Growing up, I was in awe of Willie Mays. In our games of streetball (or drivewayball), Anthony McBride, a year older and infinitely more talented than I, always got to be Willie, and I was perfectly contented to be Bobby Bonds. When Willie was traded to the Mets in '72, I had my first intimation that something in the cosmos was very wrong: the name "Charlie Williams" still leaves a bad taste in my mouth. This book is valuable in the depth with which it examines the beginnings of the man who was my first flesh and blood hero (Curious George and Batman were my first two, for anybody out there keeping score). I had known that Willie's nickname was "Buck"; I hadn't realized that was a shortened form of the nickname "Buckduck" (he ran like a buck, he walked like a duck).

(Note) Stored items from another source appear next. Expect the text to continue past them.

(** * A shallow embedding of the demo language server (server.js)

    The server keeps a per-document table of naively recognised
    declarations and answers hover / definition / references / rename
    queries, plus a line-length diagnostic.

    Modelling conventions.
    - A JavaScript string is the list of its UTF-16 code units ([N]);
      [.length], indexing, [indexOf] and [substring] all count code units.
    - Numbers that the code uses as line / character offsets are [Z].
      Positions are non-negative in the protocol, but the handlers do not
      validate them, so the model admits negative values as well.
    - An operation that can raise is a [completion]: [Normal v] or
      [Throw TypeError].
    - [symbolTable] (the plain object [{}] used as a map) and the
      documents manager are finite maps keyed by uri.  A read of
      [symbolTable[uri]] that finds no entry goes on along the prototype
      chain of the object, see [table_get]: a uri that names an inherited
      property reads a value that is not an array.
    - [console.error] logging has no effect on results and is left out. *)

From Stdlib Require Import ZArith NArith Ascii String DecimalString Bool Lia.
From stdpp Require Import base list option gmap.

Local Open Scope Z_scope.

(** ** Strings *)

Abbreviation jsstring := (list N).

Definition str (s : string) : jsstring :=
  map N_of_ascii (list_ascii_of_string s).

(** [.length] of a string or of an array. *)
Definition len {A : Type} (s : list A) : Z := Z.of_nat (length s).

(** [a[i]] / [s[i]] for a number [i]: [undefined] ([None]) outside the
    indices, negative ones included. *)
Definition js_index {A : Type} (l : list A) (i : Z) : option A :=
  if i <? 0 then None else l !! Z.to_nat i.

Definition in_range (lo hi c : N) : bool := ((lo <=? c) && (c <=? hi))%N.

(** The class [[a-zA-Z0-9_$]]. *)
Definition is_ident_char (c : N) : bool :=
  in_range 97 122 c || in_range 65 90 c || in_range 48 57 c
  || (c =? 95)%N || (c =? 36)%N.

(** The class [\w], used by [\b]. *)
Definition is_word_char (c : N) : bool :=
  in_range 97 122 c || in_range 65 90 c || in_range 48 57 c || (c =? 95)%N.

(** The class [\s]: WhiteSpace and LineTerminator code units. *)
Definition is_space (c : N) : bool :=
  in_range 9 13 c || (c =? 32)%N || (c =? 160)%N || (c =? 5760)%N
  || in_range 8192 8202 c || (c =? 8232)%N || (c =? 8233)%N
  || (c =? 8239)%N || (c =? 8287)%N || (c =? 12288)%N || (c =? 65279)%N.

Definition CR : N := 13.
Definition LF : N := 10.

(** [text.split(/\r?\n/g)]: a line ends at each LF; one CR directly before
    that LF belongs to the terminator.  The result is never empty. *)
Fixpoint split_go (cur : jsstring) (s : jsstring) : list jsstring :=
  match s with
  | [] => [cur]
  | c :: rest =>
      if (c =? LF)%N then cur :: split_go [] rest
      else if (c =? CR)%N then
        match rest with
        | d :: rest' =>
            if (d =? LF)%N then cur :: split_go [] rest'
            else split_go (cur ++ [c]) rest
        | [] => split_go (cur ++ [c]) rest
        end
      else split_go (cur ++ [c]) rest
  end.

Definition split_lines (text : jsstring) : list jsstring := split_go [] text.

Fixpoint is_prefix (w h : jsstring) : bool :=
  match w, h with
  | [], _ => true
  | _ :: _, [] => false
  | a :: w', b :: h' => (a =? b)%N && is_prefix w' h'
  end.

(** [h.indexOf(w)], searching from offset [i] of the original string. *)
Fixpoint indexOf_from (h w : jsstring) (i : Z) : Z :=
  if is_prefix w h then i
  else match h with
       | [] => -1
       | _ :: h' => indexOf_from h' w (i + 1)
       end.

Definition indexOf (h w : jsstring) : Z := indexOf_from h w 0.

(** [s.substring(a, b)]: both arguments are clamped to [0, length] and
    swapped when out of order. *)
Definition clamp (s : jsstring) (z : Z) : Z := Z.max 0 (Z.min z (len s)).

Definition substring (s : jsstring) (a b : Z) : jsstring :=
  let a' := clamp s a in
  let b' := clamp s b in
  let lo := Z.min a' b' in
  let hi := Z.max a' b' in
  take (Z.to_nat (hi - lo)) (drop (Z.to_nat lo) s).

(** ** Regular expressions

    The fragment of ECMAScript patterns the server uses, with the
    backtracking semantics of the language: alternatives left to right,
    greedy quantifiers longest first, one capture group. *)

Inductive regex : Type :=
| RChar (c : N)
| RClass (p : N -> bool)
| RWordB
| RSeq (r1 r2 : regex)
| RAlt (r1 r2 : regex)
| RStar (p : N -> bool)
| RGroup (r : regex).

Definition RPlus (p : N -> bool) : regex := RSeq (RClass p) (RStar p).

Fixpoint RLit (cs : jsstring) : regex :=
  match cs with
  | [] => RStar (fun _ => false)
  | [c] => RChar c
  | c :: cs' => RSeq (RChar c) (RLit cs')
  end.

Abbreviation capture := (option (nat * nat)).

Fixpoint run_length (p : N -> bool) (s : jsstring) : nat :=
  match s with
  | c :: s' => if p c then S (run_length p s') else O
  | [] => O
  end.

Section Matcher.
Context {A : Type}.
Variable s : jsstring.

(** Try the continuation after [n], [n-1], ..., [0] repetitions. *)
Fixpoint greedy (k : nat -> option A) (i n : nat) : option A :=
  match k (i + n)%nat with
  | Some r => Some r
  | None => match n with
            | O => None
            | S n' => greedy k i n'
            end
  end.

Definition word_before (i : nat) : bool :=
  match i with
  | O => false
  | S j => from_option is_word_char false (s !! j)
  end.

Definition word_at (i : nat) : bool :=
  from_option is_word_char false (s !! i).

Fixpoint rmatch (r : regex) (i : nat) (cap : capture)
         (k : nat -> capture -> option A) : option A :=
  match r with
  | RChar c =>
      match s !! i with
      | Some d => if (c =? d)%N then k (S i) cap else None
      | None => None
      end
  | RClass p =>
      match s !! i with
      | Some d => if p d then k (S i) cap else None
      | None => None
      end
  | RWordB => if xorb (word_before i) (word_at i) then k i cap else None
  | RSeq r1 r2 => rmatch r1 i cap (fun j c => rmatch r2 j c k)
  | RAlt r1 r2 =>
      match rmatch r1 i cap k with
      | Some x => Some x
      | None => rmatch r2 i cap k
      end
  | RStar p => greedy (fun j => k j cap) i (run_length p (drop i s))
  | RGroup r' => rmatch r' i cap (fun j _ => k j (Some (i, j)))
  end.
End Matcher.

(** The leftmost match: start offsets [i], [i+1], ... are tried in turn. *)
Fixpoint exec_from (r : regex) (s : jsstring) (i fuel : nat)
  : option (nat * nat * capture) :=
  match rmatch s r i None (fun j c => Some (i, j, c)) with
  | Some m => Some m
  | None => match fuel with
            | O => None
            | S f => exec_from r s (S i) f
            end
  end.

Record MatchResult : Type := {
  m_index : Z;
  m_whole : jsstring;
  m_group1 : option jsstring
}.

Definition slice (s : jsstring) (a b : nat) : jsstring :=
  take (b - a)%nat (drop a s).

(** [s.match(r)] for a pattern without the [g] flag: [null] or the match
    array, of which [[0]], [[1]] and [index] are kept. *)
Definition js_match (r : regex) (s : jsstring) : option MatchResult :=
  match exec_from r s 0 (length s) with
  | None => None
  | Some (i, j, c) =>
      Some {| m_index := Z.of_nat i;
              m_whole := slice s i j;
              m_group1 := (fun ab => slice s (fst ab) (snd ab)) <$> c |}
  end.

(** [/\b(?:let|const)\s+([a-zA-Z0-9_$]+)\s*=/] *)
Definition varRegex : regex :=
  RSeq RWordB
    (RSeq (RAlt (RLit (str "let")) (RLit (str "const")))
       (RSeq (RPlus is_space)
          (RSeq (RGroup (RPlus is_ident_char))
             (RSeq (RStar is_space) (RChar 61))))).

(** [/\bfunction\s+([a-zA-Z0-9_$]+)\s*\(/] *)
Definition funcRegex : regex :=
  RSeq RWordB
    (RSeq (RLit (str "function"))
       (RSeq (RPlus is_space)
          (RSeq (RGroup (RPlus is_ident_char))
             (RSeq (RStar is_space) (RChar 40))))).

(** ** Data model *)

Record Position : Type := { line : Z; character : Z }.

Record Range : Type := { start : Position; end_ : Position }.

Inductive SymbolType : Type := TyVariable | TyFunction.

Definition type_text (t : SymbolType) : jsstring :=
  match t with
  | TyVariable => str "variable"
  | TyFunction => str "function"
  end.

Record Symbol : Type := {
  name : jsstring;
  range : Range;
  type : SymbolType;
  docUri : jsstring
}.

Record Diagnostic : Type := {
  severity : Z;
  diag_range : Range;
  message : jsstring;
  source : jsstring
}.

Record Location : Type := { loc_uri : jsstring; loc_range : Range }.

Record TextEdit : Type := { edit_range : Range; newText : jsstring }.

Record WorkspaceEdit : Type := { changes : gmap jsstring (list TextEdit) }.

Record Hover : Type := { contents_kind : jsstring; contents_value : jsstring }.

(** A text document as the handlers see it: its uri and [getText()]. *)
Record TextDocument : Type := { uri : jsstring; getText : jsstring }.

This book is much more than a Marvel Origins tale; it is also a poignant account of the death of the Negro Leagues. In addition, it is a celebration of the men who nurtured Willie's phenomenal talent, and who readied him fo his entry into White Baseball, particularly Lorenzo "Piper" Davis, the player/manager of the Birmingham Black Barons, who guided the Barons to the 1948 Negro American League pennant.
A minor qualm I have with this book is its portrayal of Buck O'Neil as an Uncle Tom. I paged through I WAS RIGHT ON TIME, O'Neil's autobiography, and found six references to Tom Baird, the Klansman owner of the Kansas City Monarchs for whom O'Neil served as player/manager: one of which refered to Baird (and three others) as "Kansas City friends", one of which mentions that Baird helped secure a job as schoolteacher for O'Neil's wife, and four others which were passing references. This hardly constitutes ass-kissing.